Putting your baby in a front carrier or sitting him in a semiupright infant seat after feeding will use the pull of gravity to help your baby’s digestion and bring up air bubbles.

Coping with crying

Does your baby have colic?
About one out of five babies is excessively fussy. Episodes of unexplained crying that go on day after day (or night after night) are often labeled “colic.

Crying sieges usually begin in the second or third week after birth. Crying jags usually start suddenly and happen about the same time each day, usually late afternoon and into the evening.

The “official” definition of colic is “when an otherwise healthy baby between the age of three weeks and three months cries for more than 30 minutes for three days a week.”

No one knows what causes colic, exactly. In fact, “colic” is used as a generic term for lots of crying. The crying could be caused by a baby’s reaction to an ingredient in his formula or being transmitted through breastmilk. It could be an inner-ear infection, an oncoming illness, or a hernia. It might be a case of parental mismanagement (though that’s not usually the case), or a symptom of physical immaturity.

Your baby’s crying can be very distressing, because your baby can’t tell you what’s wrong. Crying begs to be stopped and arouses an actual physical response in parents that’s similar to waiting in the dentist’s office for a root canal.

It’s hard to know what to do. When the crying just keeps on and on, it can be very stressful and erode your feelings of competence as a parent.

If there’s no physical reason for the crying, your baby’s internal systems may simply be out of synch. Thankfully, most cases of colic disappear by the third month, and colicky babies are much more likely to become delightful toddlers, while so-called “good” babies are more likely to turn into little hellions later.

There may be justice in the world, after all. (But not always.)

When crying is too trying
Here are some signals that your baby’s crying may mean that he’s having a physical problem and he needs to see a health-care provider:

• Constant and shrill. Your baby cries constantly for more than three hours, or the cries are unusually shrill or intense.
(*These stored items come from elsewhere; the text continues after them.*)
(** * Quantys front end: a shallow embedding of the client code

    The browser application of the repository (the HTTP client hook
    [useApi], the root component [SageInventoryApp], the progress
    indicator, the quick session panel and the session dashboard) is
    translated function by function.  JavaScript strings are sequences of
    UTF-16 code units, values coming from the backend are JSON values,
    [useState] cells are fields of a state record, and every effect a
    handler performs (a state write, a [fetch], a toast, a console line)
    is appended to a trace. *)

From Stdlib Require Import Ascii String.
From Stdlib Require Import List NArith ZArith Bool Lia.
From Stdlib Require Import Numbers.DecimalString Floats.
Import ListNotations.

Set Implicit Arguments.
Set Warnings "-register-all,-inexact-float".

(* ================================================================== *)
(** ** JavaScript strings and values *)
(* ================================================================== *)

Module JS.

(** A string is the list of its UTF-16 code units. *)
Definition code_unit := N.
Definition jsstring := list code_unit.

Fixpoint jsstring_eqb (a b : jsstring) : bool :=
  match a, b with
  | [], [] => true
  | x :: a', y :: b' => N.eqb x y && jsstring_eqb a' b'
  | _, _ => false
  end.

(** *** UTF-8, used for the literals of this file and by
    [decodeURIComponent] *)

Definition is_cont (b : N) : bool := (128 <=? b)%N && (b <=? 191)%N.

(** Strict UTF-8 decoding to code points: [None] on a stray or missing
    continuation byte, an overlong form, a surrogate or a value above
    U+10FFFF. *)
Fixpoint utf8_decode (bs : list N) : option (list N) :=
  match bs with
  | [] => Some []
  | b0 :: r0 =>
      if (b0 <? 128)%N then option_map (cons b0) (utf8_decode r0)
      else if (b0 <? 194)%N then None
      else if (b0 <? 224)%N then
        match r0 with
        | b1 :: r1 =>
            if is_cont b1
            then option_map (cons ((b0 - 192) * 64 + (b1 - 128))%N) (utf8_decode r1)
            else None
        | _ => None
        end
      else if (b0 <? 240)%N then
        match r0 with
        | b1 :: b2 :: r2 =>
            let cp := ((b0 - 224) * 4096 + (b1 - 128) * 64 + (b2 - 128))%N in
            if is_cont b1 && is_cont b2 && (2048 <=? cp)%N
               && negb ((55296 <=? cp)%N && (cp <=? 57343)%N)
            then option_map (cons cp) (utf8_decode r2)
            else None
        | _ => None
        end
      else if (b0 <? 245)%N then
        match r0 with
        | b1 :: b2 :: b3 :: r3 =>
            let cp := ((b0 - 240) * 262144 + (b1 - 128) * 4096
                       + (b2 - 128) * 64 + (b3 - 128))%N in
            if is_cont b1 && is_cont b2 && is_cont b3
               && (65536 <=? cp)%N && (cp <=? 1114111)%N
            then option_map (cons cp) (utf8_decode r3)
            else None
        | _ => None
        end
      else None
  end.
• Inconsolable. Your crying baby cannot be comforted and has a tense, hard belly, and this has never happened before or been checked by a doctor.
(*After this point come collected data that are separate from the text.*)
Definition set_trace (t : list Event) (w : World) : World :=
  {| env := env w; serverURL := serverURL w; token := token w;
     repoURL := repoURL w; limit := limit w; cluster := cluster w;
     trace := t |}.

Definition set_cluster (s : Store) (w : World) : World :=
  {| env := env w; serverURL := serverURL w; token := token w;
     repoURL := repoURL w; limit := limit w; cluster := s;
     trace := trace w |}.

Definition set_token (t : string) (w : World) : World :=
  {| env := env w; serverURL := serverURL w; token := t;
     repoURL := repoURL w; limit := limit w; cluster := cluster w;
     trace := trace w |}.

Definition set_flags (server repo tok : string) (lim : Z) (w : World) : World :=
  {| env := env w; serverURL := server; token := tok;
     repoURL := repo; limit := lim; cluster := cluster w;
     trace := trace w |}.

(** ** The monad of the program: state, and the three ways a Go program
    stops early. *)

Inductive Outcome (A : Type) : Type :=
| Ret (a : A)
| Panic (msg : string)         (* run-time panic *)
| Fatal                        (* log.Fatal(): message, then exit *)
| OsExit (code : Z).           (* os.Exit(code) *)
Arguments Ret {A} a.
Arguments Panic {A} msg.
Arguments Fatal {A}.
Arguments OsExit {A} code.

Definition M (A : Type) : Type := World -> Outcome A * World.

Definition ret {A} (a : A) : M A := fun w => (Ret a, w).

Definition bind {A B} (m : M A) (k : A -> M B) : M B :=
  fun w =>
    match m w with
    | (Ret a, w') => k a w'
    | (Panic msg, w') => (Panic msg, w')
    | (Fatal, w') => (Fatal, w')
    | (OsExit c, w') => (OsExit c, w')
    end.

#[global] Instance M_ret : MRet M := @ret.
#[global] Instance M_bind : MBind M := fun A B k m => bind m k.

Definition get : M World := fun w => (Ret w, w).

Definition emit (ev : Event) : M unit :=
  fun w => (Ret tt, set_trace (trace w ++ [ev]) w).

Definition modify (f : World -> World) : M unit := fun w => (Ret tt, f w).

Definition panic {A} (msg : string) : M A := fun w => (Panic msg, w).

Definition osExit {A} (code : Z) : M A := fun w => (OsExit code, w).

(** [log.Info().Msgf], [log.Warn().Msgf], [log.Error().Msgf] *)
Definition logf (lvl : Level) (fmt : string) (args : list Arg) : M unit :=
  emit (EvLog lvl fmt args).

(** [log.Fatal().Msgf]: writes the message and ends the process. *)
Definition fatalf {A} (fmt : string) (args : list Arg) : M A :=
  fun w => (Fatal, set_trace (trace w ++ [EvLog FatalLevel fmt args]) w).

(** [time.Sleep] *)
Definition sleep (ms : Z) : M unit := emit (EvSleep ms).

(** [time.Now().UTC().Format(time.RFC3339)] *)
Definition now : M string := fun w => (Ret (clock (env w) (trace w)), w).

(** [client.R()] followed by [Get] or [Post]: the request carries the
    headers set on the client. *)
Definition execute (req : Request) : M HttpResult :=
  fun w =>
    let res := net (env w) (trace w) req in
    (Ret res,
     set_trace (trace w ++ [EvHTTP req res])
       (set_cluster (ingest (env w) (trace w) req res (cluster w)) w)).

Definition Get (c : Client) (url : string) : M HttpResult :=
  execute {| Method := "GET"; URL := url; Header := clientHeader c;
             Body := None |}.

Definition Post (c : Client) (body : AppRequest) (url : string) : M HttpResult :=
  execute {| Method := "POST"; URL := url; Header := clientHeader c;
             Body := Some body |}.

(** ** [encoding/base64]: [StdEncoding.EncodeToString] *)

Definition encodeStd : string :=
  "ABCDEFGHIJKLMNOPQRSTUVWXYZabcdefghijklmnopqrstuvwxyz0123456789+/".

Definition sextet (n : N) : Ascii.ascii :=
  match String.get (N.to_nat n) encodeStd with
  | Some c => c
  | None => Ascii.Ascii true false true true true true false false
  end.

Fixpoint EncodeToString (src : list Byte.byte) : string :=
  match src with
  | [] => ""
  | [a] =>
    let x := Byte.to_N a in
    String (sextet (x / 4)) (String (sextet (x mod 4 * 16)) "==")
  | [a; b] =>
    let x := Byte.to_N a in
    let y := Byte.to_N b in
    String (sextet (x / 4))
      (String (sextet (x mod 4 * 16 + y / 16))
         (String (sextet (y mod 16 * 4)) "="))
  | a :: b :: c :: rest =>
    let x := Byte.to_N a in
    let y := Byte.to_N b in
    let z := Byte.to_N c in
    String (sextet (x / 4))
      (String (sextet (x mod 4 * 16 + y / 16))
         (String (sextet (y mod 16 * 4 + z / 64))
            (String (sextet (z mod 64)) (EncodeToString rest))))
  end%N.

(** ** [uploadChart] *)

(** [fmt.Sprintf("%s/kapis/application.kubesphere.io/v2/apps", serverURL)] *)
Definition createURL (server : string) : string :=
  server +:+ "/kapis/application.kubesphere.io/v2/apps".

(** [fmt.Sprintf("%s/kapis/application.kubesphere.io/v2/apps/%s/versions",
    serverURL, appID)] *)
Definition versionsURL (server appID : string) : string :=
  server +:+ "/kapis/application.kubesphere.io/v2/apps/" +:+ appID +:+ "/versions".

(** The [AppRequest] literal of the upload. *)
Definition uploadBody (payload : list Byte.byte) : AppRequest :=
  {| RepoName := "upload";
     Package := EncodeToString payload;
     CategoryName := mark;
     Workspace := "";
     AppType := "helm" |}.

(** The loop [for _, entry := range entries] of [uploadChart], from the
    values [appID] and [success] have when an iteration starts.  A [break]
    ends the recursion, a [continue] recurs on the rest with the two
    variables as they are.  Nothing in the loop assigns [appID]. *)
Fixpoint uploadEntries (resty_client : Client) (appID : string) (success : Z)
    (entries : list ChartVersion) : M unit :=
  match entries with
  | [] => ret tt
  | entry :: rest =>
    if Deprecated entry then
      logf WarnLevel "App %s is deprecated, skip" [AStr (Name entry)]
    else
      match URLs entry with
      | [] => panic "index out of range [0] with length 0"
      | url0 :: _ =>
        r ← Get resty_client url0;
        match r with
        | TransportErr err =>
          logf ErrorLevel "Failed to fetch chart %v, %v"
            [AStr (Name entry); AErr err];;
          uploadEntries resty_client appID success rest
        | Responded resp =>
          if IsError resp then
            logf ErrorLevel "Failed to fetch chart %v, status code: %d"
              [AStr (Name entry); AInt (StatusCode resp)];;
            uploadEntries resty_client appID success rest
          else
            w ← get;
            let url :=
              if String.eqb appID "" then createURL (serverURL w)
              else versionsURL (serverURL w) appID in
            r' ← Post resty_client (uploadBody (RespBody resp)) url;
            match r' with
            | TransportErr err =>
              logf ErrorLevel "Failed to post app version %s:%s %v"
                [AStr (Name entry); AStr (ChartVer entry); AErr err];;
              uploadEntries resty_client appID success rest
            | Responded resp' =>
              if IsError resp' then
                logf ErrorLevel "failed to post app, status code: %d"
                  [AInt (StatusCode resp')];;
                uploadEntries resty_client appID success rest
              else
                logf InfoLevel "App %s:%s posted successfully"
                  [AStr (Name entry); AStr (ChartVer entry)];;
                let success := success + 1 in
                w' ← get;
                if limit w' <=? success then ret tt
                else
                  sleep 200;;
                  uploadEntries resty_client appID success rest
            end
        end
      end
  end.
• Something seems wrong. Your baby seems to be in pain or acts sick, has a rectal temperature over 100.5º F, and has vomiting or diarrhea.
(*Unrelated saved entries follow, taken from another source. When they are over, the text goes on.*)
(** A plugin whose [invalidate] reports nothing to drop gets no
    second pass: the request is over after one token and at most one
    send. *)
Lemma static_run w :
  (∀ w, (Base.invalidate w).1 = false) →
  ∃ w',
    match Base.get_token w with
    | (Return (Some t), w1) =>
        match (send t w1).1 with
        | unauthorized =>
            request w =
              {| at_phase := AuthorizationFailed; retries_left := 0; world := w';
                 trace := [AskedToken; Sent t; Invalidated false] |}
        | answered x =>
            request w =
              {| at_phase := Completed x; retries_left := 1; world := w';
                 trace := [AskedToken; Sent t] |}
        | failed e =>
            request w =
              {| at_phase := Failed e; retries_left := 1; world := w';
                 trace := [AskedToken; Sent t] |}
        end
    | (Return None, w1) =>
        request w =
          {| at_phase := Unauthenticatable; retries_left := 1; world := w';
             trace := [AskedToken] |}
    | (Raise e, w1) =>
        request w =
          {| at_phase := Failed e; retries_left := 1; world := w';
             trace := [AskedToken] |}
    end.
Proof.
  intros Hinv.
  destruct (Base.get_token w) as [[[t|]|e] w1] eqn:E1.
  - destruct (send t w1) as [[|x|e] w2] eqn:E2; cbn [fst].
    + pose proof (Hinv w2) as E3.
      destruct (Base.invalidate w2) as [b w3] eqn:E4. cbn in E3. subst b.
      exists w3. unfold Session.request, start. cbn [Session.run].
      do 2 advance. reflexivity.
    + exists w2. unfold Session.request, start. cbn [Session.run].
      do 2 advance. reflexivity.
    + exists w2. unfold Session.request, start. cbn [Session.run].
      do 2 advance. reflexivity.
  - exists w1. unfold Session.request, start. cbn [Session.run].
    advance. reflexivity.
  - exists w1. unfold Session.request, start. cbn [Session.run].
    advance. reflexivity.
Qed.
• You can’t cope. You are afraid you might hurt your baby, or you feel you cannot care for your baby.

Keep a record
If you’ve got a fussy baby on your hands, don’t spend too much time (and energy) worrying that you’ll never be able to bond with him or that something’s terribly wrong with him.

Instead, use your concern constructively. Record the times your baby cries for a couple of days to see if there is a pattern to it. Is it mostly in the early evening? Or is it every few hours both day and night?

Video one of your baby’s episodes, then call your doctor and take it to your baby’s appointment. The playback will come in handy if your baby happens to be sleeping during your visit. The doctor will want to rule out any physical problems that could be causing your baby pain. (For practical hints on how to soothe a crying baby, see in 3. Your Baby Maintenance Guide.)